Omega-3 fatty acids protect from diet-induced obesity, glucose intolerance, and adipose tissue inflammation through PPARγ-dependent and PPARγ-independent actions.

Abstract

We tested herein the hypothesis that peroxisome proliferator activated receptor γ (PPARγ) is a major mediator of omega-3 (n-3) protective actions against high-fat diet (HFD) induced obesity, glucose intolerance, and adipose tissue inflammation. C57BL6 wild-type and fat-1 transgenic (fat-1) mice were fed a low-fat diet (LFD) or HFD, treated or not with PPARγ antagonist, and evaluated for energy balance, adiposity, glucose tolerance, and adipose tissue inflammation. Fat-1 mice were protected from obesity, fasting hyperglycemia, glucose intolerance, and adipose tissue inflammation. PPARγ inhibition completely abolished fat-1 protection against HFD-induced glucose intolerance, but not obesity or adipose tissue inflammation. To investigate the role of myeloid cell as mediator of n-3 beneficial metabolic actions, mice with deletion (LyzM-PPARγ(KO)) or nondeletion (LyzM-PPARγ(WT)) of PPARγ in myeloid cells were fed either LFD or HFD (lard) or an HFD rich in n-3 (fish oil).
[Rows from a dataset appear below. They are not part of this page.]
(** * Modsync: the change-detection-and-reconciliation engine

    A shallow embedding of [core/sync_engine.py] (path mapper, sync policy,
    reconciler) and [core/metadata_db.py] (metadata store), with the
    properties of the engine stated and proved over it.

    Conventions of the model
    - A Python [str] is a [string]; the operations used by the engine
      (prefix, suffix, slicing off one character, splitting at ['/']) act
      the same on code points and on their UTF-8 bytes.
    - The file system is one name space (the remote tree is mounted inside
      it), a finite map from resolved paths (lists of components) to nodes.
      Paths are resolved lexically, as [os.path.abspath] does.  There are
      no symbolic links, and an operation fails only for a reason visible
      in the tree (a missing entry, a file where a directory is needed and
      the like); permission and device errors are outside the model.
    - Time stamps are integers on one totally ordered time axis. *)

From Stdlib Require Import ZArith Ascii String List Lia Bool.
From stdpp Require Import gmap strings list.

Open Scope Z_scope.
Open Scope string_scope.
Open Scope list_scope.

(** ** Python strings *)

Module Str.

(** [s.startswith(p)] *)
Definition startswith (s p : string) : bool := String.prefix p s.

Fixpoint rev (s : string) : string :=
  match s with
  | EmptyString => EmptyString
  | String c r => rev r +:+ String c EmptyString
  end.

(** [s.endswith(p)] *)
Definition endswith (s p : string) : bool := String.prefix (rev p) (rev s).

(** [s[1:]] *)
Definition drop_first (s : string) : string :=
  match s with
  | EmptyString => EmptyString
  | String _ r => r
  end.
Lemma details_info_or_not results skill_name :
  (forall r, In r results -> detailed skill_name r = true ->
     forall f, In f (ScanResult.findings r) ->
       RiskFinding.risk_level f <> INFO)
  \/ exists r f, In r results /\ detailed skill_name r = true
                 /\ In f (ScanResult.findings r)
                 /\ RiskFinding.risk_level f = INFO.
Proof.
  induction results as [|r rest [IH|(r0 & f & Hin & H)]].
  - left. intros r [].
  - destruct (detailed skill_name r) eqn:Hd.
    + destruct (info_or_not (ScanResult.findings r)) as [Hno|(f & Hf & Hl)].
      * left. intros r' [<-|Hin] Hd'; [exact Hno | apply IH; assumption].
      * right. exists r, f. repeat split; try assumption. left; reflexivity.
    + left. intros r' [<-|Hin] Hd'; [congruence | apply IH; assumption].
  - right. exists r0, f. split; [right|]; assumption.
Qed.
Our findings indicate that myeloid cell associated PPARγ is not involved in the attenuation of HFD-induced glucose intolerance and adipose tissue inflammation induced by n-3. High endogenous n-3 fatty acid levels protect from HFD obesity, glucose intolerance, and adipose tissue inflammation. Among these, only protection against glucose intolerance is mediated by non-myeloid cell PPARγ.